*** Supplied information ***

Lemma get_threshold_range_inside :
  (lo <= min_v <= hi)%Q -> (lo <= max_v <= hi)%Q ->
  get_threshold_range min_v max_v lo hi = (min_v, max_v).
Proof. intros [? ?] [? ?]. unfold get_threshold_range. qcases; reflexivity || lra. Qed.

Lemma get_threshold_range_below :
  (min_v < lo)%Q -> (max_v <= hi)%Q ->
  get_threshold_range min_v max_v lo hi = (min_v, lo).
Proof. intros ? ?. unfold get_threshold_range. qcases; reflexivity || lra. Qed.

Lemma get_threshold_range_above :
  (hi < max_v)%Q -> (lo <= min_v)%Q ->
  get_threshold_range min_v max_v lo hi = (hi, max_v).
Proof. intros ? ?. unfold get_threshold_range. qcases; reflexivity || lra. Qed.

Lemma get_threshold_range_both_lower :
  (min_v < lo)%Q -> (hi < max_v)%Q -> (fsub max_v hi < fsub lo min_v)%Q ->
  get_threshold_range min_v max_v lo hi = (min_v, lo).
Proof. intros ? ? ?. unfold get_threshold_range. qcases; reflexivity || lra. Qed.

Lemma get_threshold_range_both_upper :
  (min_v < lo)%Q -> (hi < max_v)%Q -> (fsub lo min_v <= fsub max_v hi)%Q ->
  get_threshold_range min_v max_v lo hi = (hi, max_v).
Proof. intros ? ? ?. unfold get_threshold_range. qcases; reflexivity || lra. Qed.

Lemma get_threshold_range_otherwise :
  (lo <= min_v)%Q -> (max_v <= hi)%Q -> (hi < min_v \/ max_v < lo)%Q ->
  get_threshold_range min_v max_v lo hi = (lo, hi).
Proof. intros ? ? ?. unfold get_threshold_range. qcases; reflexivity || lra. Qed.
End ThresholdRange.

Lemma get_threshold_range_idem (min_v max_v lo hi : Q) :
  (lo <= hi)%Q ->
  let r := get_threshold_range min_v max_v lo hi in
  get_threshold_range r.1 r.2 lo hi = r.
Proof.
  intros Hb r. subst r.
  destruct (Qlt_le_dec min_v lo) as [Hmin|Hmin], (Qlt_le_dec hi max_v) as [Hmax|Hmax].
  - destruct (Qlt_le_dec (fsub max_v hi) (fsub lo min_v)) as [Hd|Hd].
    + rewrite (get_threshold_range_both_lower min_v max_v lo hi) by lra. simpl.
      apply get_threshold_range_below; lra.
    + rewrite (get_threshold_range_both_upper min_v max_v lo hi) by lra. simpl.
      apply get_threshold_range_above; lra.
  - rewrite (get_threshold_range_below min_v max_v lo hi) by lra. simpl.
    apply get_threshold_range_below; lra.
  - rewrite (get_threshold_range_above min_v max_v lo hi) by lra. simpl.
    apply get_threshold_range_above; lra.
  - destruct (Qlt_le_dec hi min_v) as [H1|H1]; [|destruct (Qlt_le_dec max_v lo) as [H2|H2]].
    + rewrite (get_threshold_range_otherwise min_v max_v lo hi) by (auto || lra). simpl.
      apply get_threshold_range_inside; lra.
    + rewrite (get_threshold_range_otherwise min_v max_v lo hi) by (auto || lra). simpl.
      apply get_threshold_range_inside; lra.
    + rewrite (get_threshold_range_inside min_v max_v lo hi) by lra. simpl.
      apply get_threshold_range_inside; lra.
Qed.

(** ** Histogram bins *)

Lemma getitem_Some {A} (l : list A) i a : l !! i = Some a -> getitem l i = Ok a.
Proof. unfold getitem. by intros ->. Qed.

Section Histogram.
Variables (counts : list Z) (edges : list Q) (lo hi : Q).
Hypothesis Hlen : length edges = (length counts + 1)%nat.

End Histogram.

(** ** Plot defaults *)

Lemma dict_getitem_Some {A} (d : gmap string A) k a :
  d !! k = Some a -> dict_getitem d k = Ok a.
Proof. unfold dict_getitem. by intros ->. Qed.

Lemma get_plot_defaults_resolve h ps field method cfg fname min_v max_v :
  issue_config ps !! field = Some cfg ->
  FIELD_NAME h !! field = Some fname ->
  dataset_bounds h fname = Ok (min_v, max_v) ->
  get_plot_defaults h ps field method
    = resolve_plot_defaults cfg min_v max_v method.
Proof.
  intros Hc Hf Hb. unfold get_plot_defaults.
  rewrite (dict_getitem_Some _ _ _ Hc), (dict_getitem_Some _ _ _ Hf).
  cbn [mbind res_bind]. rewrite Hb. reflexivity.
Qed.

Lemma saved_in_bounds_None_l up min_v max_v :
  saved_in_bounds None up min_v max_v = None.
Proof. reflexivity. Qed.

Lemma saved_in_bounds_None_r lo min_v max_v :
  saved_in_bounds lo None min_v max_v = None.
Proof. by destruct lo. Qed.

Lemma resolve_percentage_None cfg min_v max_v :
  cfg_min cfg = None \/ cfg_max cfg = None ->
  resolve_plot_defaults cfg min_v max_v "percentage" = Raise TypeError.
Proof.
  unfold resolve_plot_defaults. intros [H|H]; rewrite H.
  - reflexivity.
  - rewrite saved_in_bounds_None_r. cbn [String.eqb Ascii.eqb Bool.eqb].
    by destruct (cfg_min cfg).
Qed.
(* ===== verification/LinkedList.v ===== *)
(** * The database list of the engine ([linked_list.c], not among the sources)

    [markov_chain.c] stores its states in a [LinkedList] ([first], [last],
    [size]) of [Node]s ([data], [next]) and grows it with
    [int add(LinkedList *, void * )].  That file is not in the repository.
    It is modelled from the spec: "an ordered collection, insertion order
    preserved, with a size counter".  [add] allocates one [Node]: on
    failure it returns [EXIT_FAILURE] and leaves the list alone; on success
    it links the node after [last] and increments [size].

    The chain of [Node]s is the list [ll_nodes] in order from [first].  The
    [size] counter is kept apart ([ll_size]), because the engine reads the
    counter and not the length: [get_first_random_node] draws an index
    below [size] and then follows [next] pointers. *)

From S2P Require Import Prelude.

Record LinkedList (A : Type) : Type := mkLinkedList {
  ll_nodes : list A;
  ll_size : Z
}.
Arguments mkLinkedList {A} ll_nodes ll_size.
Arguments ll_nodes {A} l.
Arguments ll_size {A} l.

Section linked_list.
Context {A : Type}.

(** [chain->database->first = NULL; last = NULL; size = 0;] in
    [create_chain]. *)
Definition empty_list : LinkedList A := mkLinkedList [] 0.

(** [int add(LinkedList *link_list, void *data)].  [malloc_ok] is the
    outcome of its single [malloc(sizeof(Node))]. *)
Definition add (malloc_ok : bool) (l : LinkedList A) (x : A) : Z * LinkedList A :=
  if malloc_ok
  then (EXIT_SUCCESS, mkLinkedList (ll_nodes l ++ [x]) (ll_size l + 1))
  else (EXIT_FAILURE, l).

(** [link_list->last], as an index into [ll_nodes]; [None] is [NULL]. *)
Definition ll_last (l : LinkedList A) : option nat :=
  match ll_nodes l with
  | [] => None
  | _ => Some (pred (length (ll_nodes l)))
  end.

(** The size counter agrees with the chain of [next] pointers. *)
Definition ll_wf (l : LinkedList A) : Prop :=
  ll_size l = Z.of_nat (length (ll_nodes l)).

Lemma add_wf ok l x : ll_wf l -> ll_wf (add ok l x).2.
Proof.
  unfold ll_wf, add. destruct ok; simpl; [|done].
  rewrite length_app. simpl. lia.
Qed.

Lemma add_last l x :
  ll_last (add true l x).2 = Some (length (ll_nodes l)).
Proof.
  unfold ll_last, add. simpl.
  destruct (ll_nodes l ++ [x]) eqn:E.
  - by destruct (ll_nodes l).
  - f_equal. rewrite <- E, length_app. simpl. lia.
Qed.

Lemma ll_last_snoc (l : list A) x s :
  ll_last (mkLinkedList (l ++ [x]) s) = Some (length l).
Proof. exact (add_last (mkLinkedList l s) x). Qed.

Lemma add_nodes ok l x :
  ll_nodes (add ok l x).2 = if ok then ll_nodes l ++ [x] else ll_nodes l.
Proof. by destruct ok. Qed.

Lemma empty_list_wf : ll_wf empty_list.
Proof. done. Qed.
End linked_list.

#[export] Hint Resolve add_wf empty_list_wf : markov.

*** End of Supplied information ***

## Directions
Give back the records above exactly, limited to the lines between the one holding "Definition add (malloc_ok" and the one holding "unfold ll_wf, add.", inclusive.

## Answer to the exercise
Definition add (malloc_ok : bool) (l : LinkedList A) (x : A) : Z * LinkedList A :=
  if malloc_ok
  then (EXIT_SUCCESS, mkLinkedList (ll_nodes l ++ [x]) (ll_size l + 1))
  else (EXIT_FAILURE, l).

(** [link_list->last], as an index into [ll_nodes]; [None] is [NULL]. *)
Definition ll_last (l : LinkedList A) : option nat :=
  match ll_nodes l with
  | [] => None
  | _ => Some (pred (length (ll_nodes l)))
  end.

(** The size counter agrees with the chain of [next] pointers. *)
Definition ll_wf (l : LinkedList A) : Prop :=
  ll_size l = Z.of_nat (length (ll_nodes l)).

Lemma add_wf ok l x : ll_wf l -> ll_wf (add ok l x).2.
Proof.
  unfold ll_wf, add. destruct ok; simpl; [|done].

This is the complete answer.